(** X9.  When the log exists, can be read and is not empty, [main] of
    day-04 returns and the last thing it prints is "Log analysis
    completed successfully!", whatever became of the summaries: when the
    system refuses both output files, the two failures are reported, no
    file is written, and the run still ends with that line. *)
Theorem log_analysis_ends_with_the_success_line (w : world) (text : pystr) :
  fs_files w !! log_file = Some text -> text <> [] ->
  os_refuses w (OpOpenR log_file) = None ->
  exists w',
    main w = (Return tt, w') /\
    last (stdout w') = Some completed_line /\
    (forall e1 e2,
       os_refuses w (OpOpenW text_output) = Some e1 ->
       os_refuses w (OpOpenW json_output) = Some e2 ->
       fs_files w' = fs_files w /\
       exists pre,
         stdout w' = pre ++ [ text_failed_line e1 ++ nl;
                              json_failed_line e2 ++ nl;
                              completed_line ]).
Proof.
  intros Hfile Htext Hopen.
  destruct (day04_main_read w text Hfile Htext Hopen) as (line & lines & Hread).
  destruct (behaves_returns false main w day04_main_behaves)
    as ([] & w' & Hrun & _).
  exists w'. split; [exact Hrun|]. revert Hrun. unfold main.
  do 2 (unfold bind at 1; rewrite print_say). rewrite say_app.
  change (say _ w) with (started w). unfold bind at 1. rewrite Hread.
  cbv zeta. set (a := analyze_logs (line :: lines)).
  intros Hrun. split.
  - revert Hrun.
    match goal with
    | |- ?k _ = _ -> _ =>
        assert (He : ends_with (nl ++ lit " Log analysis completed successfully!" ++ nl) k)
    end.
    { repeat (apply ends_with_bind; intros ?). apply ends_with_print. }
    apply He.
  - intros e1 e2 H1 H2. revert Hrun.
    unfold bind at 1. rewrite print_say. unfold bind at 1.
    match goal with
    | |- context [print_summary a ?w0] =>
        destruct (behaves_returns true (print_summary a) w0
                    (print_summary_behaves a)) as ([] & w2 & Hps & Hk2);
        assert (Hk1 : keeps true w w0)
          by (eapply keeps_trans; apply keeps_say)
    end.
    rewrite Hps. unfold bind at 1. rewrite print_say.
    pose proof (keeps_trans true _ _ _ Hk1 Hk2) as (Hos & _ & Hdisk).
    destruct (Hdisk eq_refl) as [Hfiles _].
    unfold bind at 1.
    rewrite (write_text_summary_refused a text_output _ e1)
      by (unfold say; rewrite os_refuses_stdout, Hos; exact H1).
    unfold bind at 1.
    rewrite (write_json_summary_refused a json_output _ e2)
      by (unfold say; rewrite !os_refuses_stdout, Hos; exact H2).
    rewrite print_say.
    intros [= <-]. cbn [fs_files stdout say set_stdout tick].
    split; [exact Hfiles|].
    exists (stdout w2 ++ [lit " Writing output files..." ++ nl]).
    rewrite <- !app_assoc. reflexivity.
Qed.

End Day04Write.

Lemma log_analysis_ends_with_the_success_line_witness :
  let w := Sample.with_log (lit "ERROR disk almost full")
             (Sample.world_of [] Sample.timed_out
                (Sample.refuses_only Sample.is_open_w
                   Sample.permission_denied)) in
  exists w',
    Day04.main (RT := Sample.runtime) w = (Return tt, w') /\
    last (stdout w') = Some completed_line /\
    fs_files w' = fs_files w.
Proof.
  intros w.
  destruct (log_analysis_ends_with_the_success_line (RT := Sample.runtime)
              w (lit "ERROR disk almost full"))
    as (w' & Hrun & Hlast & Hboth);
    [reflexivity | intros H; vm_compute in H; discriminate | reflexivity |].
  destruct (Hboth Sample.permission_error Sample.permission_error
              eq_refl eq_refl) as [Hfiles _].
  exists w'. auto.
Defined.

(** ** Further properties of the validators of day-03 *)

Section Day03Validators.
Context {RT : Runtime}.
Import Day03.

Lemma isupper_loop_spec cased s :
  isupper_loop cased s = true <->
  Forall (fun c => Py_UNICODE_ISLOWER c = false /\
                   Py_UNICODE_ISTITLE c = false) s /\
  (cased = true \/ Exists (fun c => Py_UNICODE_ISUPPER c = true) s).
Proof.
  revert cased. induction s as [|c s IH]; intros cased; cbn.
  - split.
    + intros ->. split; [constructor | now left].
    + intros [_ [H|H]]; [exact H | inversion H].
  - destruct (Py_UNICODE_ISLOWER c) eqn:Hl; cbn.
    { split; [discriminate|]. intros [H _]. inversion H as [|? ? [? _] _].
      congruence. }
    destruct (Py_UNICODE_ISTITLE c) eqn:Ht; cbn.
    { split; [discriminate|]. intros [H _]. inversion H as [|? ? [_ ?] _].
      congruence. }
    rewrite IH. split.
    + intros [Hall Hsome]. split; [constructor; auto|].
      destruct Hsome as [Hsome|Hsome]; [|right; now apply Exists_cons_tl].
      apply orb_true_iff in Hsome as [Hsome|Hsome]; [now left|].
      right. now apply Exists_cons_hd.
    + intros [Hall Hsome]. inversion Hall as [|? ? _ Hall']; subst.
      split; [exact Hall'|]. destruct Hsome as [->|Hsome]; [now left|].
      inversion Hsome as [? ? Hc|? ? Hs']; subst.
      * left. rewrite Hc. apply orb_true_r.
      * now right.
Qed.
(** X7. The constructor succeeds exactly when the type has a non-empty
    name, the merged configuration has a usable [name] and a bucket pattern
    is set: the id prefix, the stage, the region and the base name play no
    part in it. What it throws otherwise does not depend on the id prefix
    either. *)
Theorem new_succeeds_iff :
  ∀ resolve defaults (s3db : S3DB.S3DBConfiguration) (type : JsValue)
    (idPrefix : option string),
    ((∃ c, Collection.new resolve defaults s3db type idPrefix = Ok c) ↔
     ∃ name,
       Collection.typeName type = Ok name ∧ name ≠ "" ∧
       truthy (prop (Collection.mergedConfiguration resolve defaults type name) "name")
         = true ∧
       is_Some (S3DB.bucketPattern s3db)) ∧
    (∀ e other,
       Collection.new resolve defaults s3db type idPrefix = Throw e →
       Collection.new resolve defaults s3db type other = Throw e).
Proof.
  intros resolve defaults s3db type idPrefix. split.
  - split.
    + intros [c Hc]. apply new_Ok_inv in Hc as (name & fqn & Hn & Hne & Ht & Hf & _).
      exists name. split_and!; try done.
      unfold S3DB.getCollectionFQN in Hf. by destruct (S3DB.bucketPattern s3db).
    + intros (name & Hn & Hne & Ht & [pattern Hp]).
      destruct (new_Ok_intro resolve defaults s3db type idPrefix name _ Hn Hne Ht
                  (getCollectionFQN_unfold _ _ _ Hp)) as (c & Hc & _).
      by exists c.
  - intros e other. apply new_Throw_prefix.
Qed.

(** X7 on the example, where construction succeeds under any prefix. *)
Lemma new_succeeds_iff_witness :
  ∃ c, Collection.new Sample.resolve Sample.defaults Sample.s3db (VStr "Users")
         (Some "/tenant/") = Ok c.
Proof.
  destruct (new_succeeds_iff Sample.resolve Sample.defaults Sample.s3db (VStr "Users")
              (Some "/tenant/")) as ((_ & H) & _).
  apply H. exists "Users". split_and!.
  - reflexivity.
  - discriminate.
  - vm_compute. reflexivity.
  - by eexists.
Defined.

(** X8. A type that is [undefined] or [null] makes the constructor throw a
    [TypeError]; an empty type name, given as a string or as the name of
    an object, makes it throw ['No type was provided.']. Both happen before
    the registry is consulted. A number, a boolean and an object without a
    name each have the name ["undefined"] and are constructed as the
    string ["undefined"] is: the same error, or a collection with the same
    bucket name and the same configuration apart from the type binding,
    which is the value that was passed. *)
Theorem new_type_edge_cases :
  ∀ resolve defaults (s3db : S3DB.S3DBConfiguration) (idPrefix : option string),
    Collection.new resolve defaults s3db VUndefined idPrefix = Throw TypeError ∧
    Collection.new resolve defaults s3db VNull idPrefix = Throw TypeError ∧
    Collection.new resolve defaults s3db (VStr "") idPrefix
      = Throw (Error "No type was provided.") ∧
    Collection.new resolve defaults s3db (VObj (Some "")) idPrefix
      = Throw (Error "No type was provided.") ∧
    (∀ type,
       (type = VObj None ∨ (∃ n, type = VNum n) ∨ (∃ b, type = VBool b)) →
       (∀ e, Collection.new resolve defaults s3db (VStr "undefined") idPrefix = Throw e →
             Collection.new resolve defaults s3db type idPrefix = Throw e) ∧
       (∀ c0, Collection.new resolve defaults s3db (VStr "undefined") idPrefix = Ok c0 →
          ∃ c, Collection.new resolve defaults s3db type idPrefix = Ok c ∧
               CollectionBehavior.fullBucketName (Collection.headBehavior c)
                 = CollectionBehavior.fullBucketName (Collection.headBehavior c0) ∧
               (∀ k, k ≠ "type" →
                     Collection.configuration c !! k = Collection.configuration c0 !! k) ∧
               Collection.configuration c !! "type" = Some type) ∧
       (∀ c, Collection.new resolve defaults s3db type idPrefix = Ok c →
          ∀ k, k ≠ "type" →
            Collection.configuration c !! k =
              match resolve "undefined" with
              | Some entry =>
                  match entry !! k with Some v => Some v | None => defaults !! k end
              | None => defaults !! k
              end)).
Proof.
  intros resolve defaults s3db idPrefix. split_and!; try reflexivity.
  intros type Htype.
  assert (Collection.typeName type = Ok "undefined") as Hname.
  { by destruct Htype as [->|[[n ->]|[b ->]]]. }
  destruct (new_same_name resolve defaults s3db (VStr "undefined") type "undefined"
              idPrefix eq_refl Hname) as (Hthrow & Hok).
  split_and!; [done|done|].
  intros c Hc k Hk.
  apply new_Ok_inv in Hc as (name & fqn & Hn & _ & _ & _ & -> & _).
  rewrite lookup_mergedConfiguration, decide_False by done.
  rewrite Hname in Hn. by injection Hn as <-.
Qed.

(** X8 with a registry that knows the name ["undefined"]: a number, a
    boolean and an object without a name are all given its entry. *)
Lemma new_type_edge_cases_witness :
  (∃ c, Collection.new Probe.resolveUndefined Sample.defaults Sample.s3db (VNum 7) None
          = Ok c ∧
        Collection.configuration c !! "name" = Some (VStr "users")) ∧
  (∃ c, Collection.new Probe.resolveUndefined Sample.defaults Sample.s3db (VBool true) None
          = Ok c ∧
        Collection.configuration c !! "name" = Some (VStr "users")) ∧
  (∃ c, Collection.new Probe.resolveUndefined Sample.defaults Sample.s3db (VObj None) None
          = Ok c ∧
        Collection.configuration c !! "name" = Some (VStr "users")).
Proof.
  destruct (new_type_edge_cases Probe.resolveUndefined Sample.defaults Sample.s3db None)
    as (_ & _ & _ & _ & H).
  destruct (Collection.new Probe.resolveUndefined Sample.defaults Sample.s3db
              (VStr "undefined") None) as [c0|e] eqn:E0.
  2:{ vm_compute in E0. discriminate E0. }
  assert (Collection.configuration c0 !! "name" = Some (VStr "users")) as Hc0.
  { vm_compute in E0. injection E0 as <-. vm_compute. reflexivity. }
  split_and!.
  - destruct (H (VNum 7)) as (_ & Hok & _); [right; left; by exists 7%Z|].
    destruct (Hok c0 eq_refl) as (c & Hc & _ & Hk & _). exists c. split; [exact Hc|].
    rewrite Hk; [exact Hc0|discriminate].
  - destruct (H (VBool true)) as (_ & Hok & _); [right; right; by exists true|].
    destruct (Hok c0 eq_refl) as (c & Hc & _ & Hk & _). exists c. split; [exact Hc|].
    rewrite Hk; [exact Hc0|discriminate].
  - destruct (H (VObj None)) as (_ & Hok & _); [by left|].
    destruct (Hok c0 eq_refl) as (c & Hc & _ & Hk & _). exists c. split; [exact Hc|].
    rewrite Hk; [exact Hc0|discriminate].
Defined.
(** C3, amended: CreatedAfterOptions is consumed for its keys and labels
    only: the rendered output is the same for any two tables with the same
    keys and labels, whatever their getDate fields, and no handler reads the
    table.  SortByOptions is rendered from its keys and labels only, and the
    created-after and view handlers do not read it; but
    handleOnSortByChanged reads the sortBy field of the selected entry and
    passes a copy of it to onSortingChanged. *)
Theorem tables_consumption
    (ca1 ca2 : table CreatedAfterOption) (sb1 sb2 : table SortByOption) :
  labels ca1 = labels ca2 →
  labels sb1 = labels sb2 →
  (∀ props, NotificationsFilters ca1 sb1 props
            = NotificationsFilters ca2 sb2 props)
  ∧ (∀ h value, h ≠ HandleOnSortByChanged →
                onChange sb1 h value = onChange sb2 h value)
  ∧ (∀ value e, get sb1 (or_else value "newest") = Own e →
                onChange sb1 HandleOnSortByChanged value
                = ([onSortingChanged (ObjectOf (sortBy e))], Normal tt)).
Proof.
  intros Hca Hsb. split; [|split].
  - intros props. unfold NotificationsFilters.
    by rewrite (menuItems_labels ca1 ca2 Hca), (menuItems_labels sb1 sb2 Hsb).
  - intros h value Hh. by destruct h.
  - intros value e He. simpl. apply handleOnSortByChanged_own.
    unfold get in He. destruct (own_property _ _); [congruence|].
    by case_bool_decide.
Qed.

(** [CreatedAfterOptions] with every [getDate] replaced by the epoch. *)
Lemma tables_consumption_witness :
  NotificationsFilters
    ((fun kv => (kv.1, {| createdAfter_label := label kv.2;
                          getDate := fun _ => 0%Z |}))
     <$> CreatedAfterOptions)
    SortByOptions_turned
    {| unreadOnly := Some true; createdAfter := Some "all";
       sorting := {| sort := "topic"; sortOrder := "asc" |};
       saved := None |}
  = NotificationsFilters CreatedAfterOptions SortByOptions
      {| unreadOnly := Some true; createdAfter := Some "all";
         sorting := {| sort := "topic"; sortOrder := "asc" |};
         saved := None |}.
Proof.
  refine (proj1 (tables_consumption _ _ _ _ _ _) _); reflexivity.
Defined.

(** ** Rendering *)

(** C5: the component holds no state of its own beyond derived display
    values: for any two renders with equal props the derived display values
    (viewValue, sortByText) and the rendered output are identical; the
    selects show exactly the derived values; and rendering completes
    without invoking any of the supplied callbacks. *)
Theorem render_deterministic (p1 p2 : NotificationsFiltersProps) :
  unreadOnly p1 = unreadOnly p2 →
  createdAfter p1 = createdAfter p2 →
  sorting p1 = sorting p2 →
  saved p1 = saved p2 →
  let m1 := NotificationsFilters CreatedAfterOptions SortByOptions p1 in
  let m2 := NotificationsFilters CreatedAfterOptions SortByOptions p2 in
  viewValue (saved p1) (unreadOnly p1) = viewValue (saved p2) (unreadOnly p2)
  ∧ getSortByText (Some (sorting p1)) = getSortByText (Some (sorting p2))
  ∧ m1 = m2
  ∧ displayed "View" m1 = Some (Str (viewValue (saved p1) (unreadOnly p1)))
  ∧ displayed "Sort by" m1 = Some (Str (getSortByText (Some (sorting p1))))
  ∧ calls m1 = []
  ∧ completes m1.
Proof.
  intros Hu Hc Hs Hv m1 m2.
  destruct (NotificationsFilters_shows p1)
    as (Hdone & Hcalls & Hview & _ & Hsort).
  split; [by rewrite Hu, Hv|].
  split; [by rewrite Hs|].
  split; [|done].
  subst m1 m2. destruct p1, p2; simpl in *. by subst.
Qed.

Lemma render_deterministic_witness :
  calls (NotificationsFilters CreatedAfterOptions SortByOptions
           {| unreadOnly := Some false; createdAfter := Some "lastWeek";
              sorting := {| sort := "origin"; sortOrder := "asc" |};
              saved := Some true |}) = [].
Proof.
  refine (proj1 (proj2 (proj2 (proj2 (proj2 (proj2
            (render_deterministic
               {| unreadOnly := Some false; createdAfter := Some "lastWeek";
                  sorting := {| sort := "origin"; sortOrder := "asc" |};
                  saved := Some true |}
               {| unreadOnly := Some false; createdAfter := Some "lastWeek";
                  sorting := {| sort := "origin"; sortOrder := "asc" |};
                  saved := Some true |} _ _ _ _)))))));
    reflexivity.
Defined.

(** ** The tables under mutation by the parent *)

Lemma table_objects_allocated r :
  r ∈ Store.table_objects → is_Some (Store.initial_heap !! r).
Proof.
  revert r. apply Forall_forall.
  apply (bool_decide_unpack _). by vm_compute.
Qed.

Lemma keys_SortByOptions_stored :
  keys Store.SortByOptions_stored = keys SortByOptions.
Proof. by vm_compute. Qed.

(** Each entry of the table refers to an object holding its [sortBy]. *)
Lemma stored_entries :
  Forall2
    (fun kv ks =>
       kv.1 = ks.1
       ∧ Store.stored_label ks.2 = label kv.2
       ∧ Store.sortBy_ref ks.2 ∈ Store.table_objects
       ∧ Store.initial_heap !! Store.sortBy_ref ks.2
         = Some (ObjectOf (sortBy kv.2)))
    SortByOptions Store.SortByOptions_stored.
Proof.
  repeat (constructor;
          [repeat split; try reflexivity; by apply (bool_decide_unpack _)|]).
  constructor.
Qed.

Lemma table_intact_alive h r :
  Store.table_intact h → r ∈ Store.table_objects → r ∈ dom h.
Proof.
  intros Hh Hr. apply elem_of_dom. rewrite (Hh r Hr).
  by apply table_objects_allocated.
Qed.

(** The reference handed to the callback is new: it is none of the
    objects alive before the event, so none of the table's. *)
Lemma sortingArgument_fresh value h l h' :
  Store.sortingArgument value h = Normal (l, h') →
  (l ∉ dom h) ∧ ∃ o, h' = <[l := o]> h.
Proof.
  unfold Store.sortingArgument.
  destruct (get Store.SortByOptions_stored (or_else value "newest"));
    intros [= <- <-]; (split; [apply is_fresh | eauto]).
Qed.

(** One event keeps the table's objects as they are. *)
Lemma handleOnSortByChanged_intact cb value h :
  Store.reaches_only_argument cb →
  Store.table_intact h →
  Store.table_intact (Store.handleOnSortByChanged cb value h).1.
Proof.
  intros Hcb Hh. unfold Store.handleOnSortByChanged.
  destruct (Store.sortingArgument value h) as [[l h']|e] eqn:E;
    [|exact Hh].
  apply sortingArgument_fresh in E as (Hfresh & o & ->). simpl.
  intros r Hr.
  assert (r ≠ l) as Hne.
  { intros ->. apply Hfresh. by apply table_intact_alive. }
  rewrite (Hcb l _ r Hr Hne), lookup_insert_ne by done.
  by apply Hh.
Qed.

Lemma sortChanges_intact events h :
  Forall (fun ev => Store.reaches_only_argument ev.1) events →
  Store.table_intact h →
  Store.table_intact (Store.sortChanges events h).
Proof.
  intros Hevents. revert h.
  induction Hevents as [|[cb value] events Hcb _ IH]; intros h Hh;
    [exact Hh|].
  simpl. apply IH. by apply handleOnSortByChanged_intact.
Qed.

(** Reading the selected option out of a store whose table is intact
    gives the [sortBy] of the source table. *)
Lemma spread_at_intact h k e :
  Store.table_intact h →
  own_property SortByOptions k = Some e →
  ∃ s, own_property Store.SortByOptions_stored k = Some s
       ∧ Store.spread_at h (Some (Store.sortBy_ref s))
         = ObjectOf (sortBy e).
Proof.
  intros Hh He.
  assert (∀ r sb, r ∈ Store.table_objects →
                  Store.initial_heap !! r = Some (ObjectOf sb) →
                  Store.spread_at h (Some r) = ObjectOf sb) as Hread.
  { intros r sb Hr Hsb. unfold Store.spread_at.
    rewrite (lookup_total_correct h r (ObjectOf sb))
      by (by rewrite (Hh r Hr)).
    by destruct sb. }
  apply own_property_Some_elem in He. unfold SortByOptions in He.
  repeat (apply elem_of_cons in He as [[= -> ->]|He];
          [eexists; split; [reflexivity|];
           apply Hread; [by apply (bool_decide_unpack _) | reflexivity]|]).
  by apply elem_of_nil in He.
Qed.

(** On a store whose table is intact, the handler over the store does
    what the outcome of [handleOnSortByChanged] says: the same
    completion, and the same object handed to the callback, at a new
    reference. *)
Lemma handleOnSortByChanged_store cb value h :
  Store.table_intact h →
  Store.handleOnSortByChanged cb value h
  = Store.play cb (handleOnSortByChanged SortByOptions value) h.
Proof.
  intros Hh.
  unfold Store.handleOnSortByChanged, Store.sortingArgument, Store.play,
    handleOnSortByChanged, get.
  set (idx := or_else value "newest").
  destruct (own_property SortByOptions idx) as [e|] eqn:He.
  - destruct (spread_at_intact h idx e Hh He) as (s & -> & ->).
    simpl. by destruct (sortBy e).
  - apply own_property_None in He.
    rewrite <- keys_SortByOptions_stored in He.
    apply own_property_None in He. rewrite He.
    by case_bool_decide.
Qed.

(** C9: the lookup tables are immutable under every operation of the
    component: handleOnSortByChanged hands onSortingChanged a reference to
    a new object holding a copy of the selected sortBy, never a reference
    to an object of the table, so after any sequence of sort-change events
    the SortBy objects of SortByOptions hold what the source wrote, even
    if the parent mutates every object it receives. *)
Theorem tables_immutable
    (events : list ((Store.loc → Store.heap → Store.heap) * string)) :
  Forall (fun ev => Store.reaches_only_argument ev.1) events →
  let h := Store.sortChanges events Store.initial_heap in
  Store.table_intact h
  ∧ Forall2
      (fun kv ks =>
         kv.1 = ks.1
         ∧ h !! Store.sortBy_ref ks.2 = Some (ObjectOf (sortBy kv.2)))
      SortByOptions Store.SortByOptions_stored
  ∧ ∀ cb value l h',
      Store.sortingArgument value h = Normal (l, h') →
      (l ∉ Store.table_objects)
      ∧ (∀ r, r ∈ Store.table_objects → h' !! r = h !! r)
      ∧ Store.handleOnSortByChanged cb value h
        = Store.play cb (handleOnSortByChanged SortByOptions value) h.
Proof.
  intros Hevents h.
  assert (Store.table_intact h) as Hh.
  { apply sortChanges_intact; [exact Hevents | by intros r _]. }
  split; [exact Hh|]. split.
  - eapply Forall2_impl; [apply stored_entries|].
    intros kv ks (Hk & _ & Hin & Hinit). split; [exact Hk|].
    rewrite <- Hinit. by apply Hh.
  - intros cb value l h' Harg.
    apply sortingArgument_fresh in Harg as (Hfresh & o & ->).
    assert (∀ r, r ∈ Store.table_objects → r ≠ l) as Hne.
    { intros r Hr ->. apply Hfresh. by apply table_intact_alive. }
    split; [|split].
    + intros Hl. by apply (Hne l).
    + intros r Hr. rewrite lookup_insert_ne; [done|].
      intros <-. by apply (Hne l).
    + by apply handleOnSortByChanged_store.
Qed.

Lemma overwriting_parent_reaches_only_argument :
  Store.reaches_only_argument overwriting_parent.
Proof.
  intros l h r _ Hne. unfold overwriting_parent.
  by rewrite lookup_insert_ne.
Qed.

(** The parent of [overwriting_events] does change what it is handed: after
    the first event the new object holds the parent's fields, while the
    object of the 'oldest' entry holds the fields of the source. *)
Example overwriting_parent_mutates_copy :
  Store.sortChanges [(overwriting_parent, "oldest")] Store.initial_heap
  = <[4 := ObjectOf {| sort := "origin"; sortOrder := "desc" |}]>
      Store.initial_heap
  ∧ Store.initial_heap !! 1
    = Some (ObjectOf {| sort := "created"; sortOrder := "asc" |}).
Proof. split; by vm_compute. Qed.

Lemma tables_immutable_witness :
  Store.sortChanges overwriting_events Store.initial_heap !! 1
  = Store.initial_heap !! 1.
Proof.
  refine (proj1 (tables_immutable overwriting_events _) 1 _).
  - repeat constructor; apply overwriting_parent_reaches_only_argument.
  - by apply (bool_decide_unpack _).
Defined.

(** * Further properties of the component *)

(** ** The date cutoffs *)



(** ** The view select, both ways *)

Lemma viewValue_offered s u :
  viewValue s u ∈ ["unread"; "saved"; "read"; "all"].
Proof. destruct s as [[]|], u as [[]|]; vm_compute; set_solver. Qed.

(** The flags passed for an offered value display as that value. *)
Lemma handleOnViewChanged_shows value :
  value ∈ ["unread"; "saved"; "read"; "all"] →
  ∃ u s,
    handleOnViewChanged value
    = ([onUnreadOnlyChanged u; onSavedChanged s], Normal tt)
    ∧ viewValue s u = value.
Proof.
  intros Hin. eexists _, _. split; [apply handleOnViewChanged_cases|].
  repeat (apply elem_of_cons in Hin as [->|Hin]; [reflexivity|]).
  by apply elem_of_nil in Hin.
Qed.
---
● **What the task requires**
In the reply, include exactly the lines from the beginning of the entries above through the line holding "stdout w' = pre", and nothing besides.

● **Response to this exercise**
(** X9.  When the log exists, can be read and is not empty, [main] of
    day-04 returns and the last thing it prints is "Log analysis
    completed successfully!", whatever became of the summaries: when the
    system refuses both output files, the two failures are reported, no
    file is written, and the run still ends with that line. *)
Theorem log_analysis_ends_with_the_success_line (w : world) (text : pystr) :
  fs_files w !! log_file = Some text -> text <> [] ->
  os_refuses w (OpOpenR log_file) = None ->
  exists w',
    main w = (Return tt, w') /\
    last (stdout w') = Some completed_line /\
    (forall e1 e2,
       os_refuses w (OpOpenW text_output) = Some e1 ->
       os_refuses w (OpOpenW json_output) = Some e2 ->
       fs_files w' = fs_files w /\
       exists pre,
         stdout w' = pre ++ [ text_failed_line e1 ++ nl;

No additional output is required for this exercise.